I made my way to the bathroom when I notice my parents sitting worriedly and devoid in front of the dining table. It wasn't like them to sit like this, as usual, they used to fight or make noise with their matters. 'is everything okay?' I made my way to them as I put my hand on my mother's shoulder. 'Come, sit with us wyatt' my mum says. 

They were looking glum which I began to have goosebumps. 'We are facing a crisis' my dad sigh. 'What...what type of crisis?' I say. 'Last night, a robbery took place in the company, they took almost the most expensive equipment, fortunately, they couldn't get to the cars as they had double security' my dad says. 'But where were the security guards? How could this even happen? Why didn't you call me? I could feel my rage burning my bones.

'Your phone responded off; I went to the police station for a case. I really hope they will be able to help us with the security camera. When I reached there, the guards were injured and had to be transported rapidly to the hospital. According to the police, they were some street vagabonds who broke into, but they were much skilled' my dad says.
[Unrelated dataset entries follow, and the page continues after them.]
(** The name of a peer is a string within its buffer, cut when it is too long. *)
Lemma resolve_peer_exact p buf size : 0 < size <= Z.of_nat (length buf) ->
  exists rest, mc_resolve_peer p buf size = Some (take (Z.to_nat (size - 1)) (peer_name p size) ++ 0 :: rest).
Proof.
  intros Hs. assert (forall b t, length b = length buf -> exists rest, fst <$> vsnprintf b 0 size t = Some (take (Z.to_nat (size - 1)) t ++ 0 :: rest)) as Hat.
  { intros b t Hb. destruct (vsnprintf_at b 0 size t) as [rest ->]; [lia..|]. by exists rest. }
  destruct p as [[text port|path]|]; cbn [mc_resolve_peer peer_name]; [|by apply Hat..]. unfold inet_ntop.
  destruct (Z.ltb_spec (Z.of_nat (length text)) size) as [Hlt|Hge]; cbn [andb negb mbind option_bind]; [|by apply Hat].
  unfold put_bytes. rewrite decide_True by (rewrite length_app; cbn; lia). cbn [mbind option_bind negb]. set (b := _ ++ (text ++ [0]) ++ _).
  assert (length b = length buf) as Hb by (unfold b; rewrite !length_app, length_take, length_drop; cbn; lia).
  destruct (port =? 0); cbn [negb]; [by apply Hat|]. destruct (vsnprintf_at b (Z.of_nat (length text)) (size - Z.of_nat (length text)) (bytes ":" ++ print_int port)) as [rest ->]; [lia..|].
  exists rest. f_equal. rewrite (take_app text), (take_ge text) by lia. rewrite <-app_assoc.
  assert (take (Z.to_nat (Z.of_nat (length text))) b = text) as ->.
  { change b with ((text ++ [0]) ++ drop (length (text ++ [0])) buf). rewrite Nat2Z.id, take_app_le by (rewrite length_app; cbn; lia). apply take_app_length. }
  f_equal. f_equal. f_equal. lia.
Qed.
I sigh as I couldn't believe a shit about what happened. I try to show my support to them saying we will get over this together.

I was physically here, but mentally absent. I had my way to college, but I couldn't concentrate any longer as I think about the company issues and how we could get over things. I was trying to have a normal day when I recall, the fight I had with max. Since childhood I don't remember having a fight with him and when I distanced myself this much. Maybe he deserves it this time, but I miss him being with me right now as he used to accompany me each time for lunch.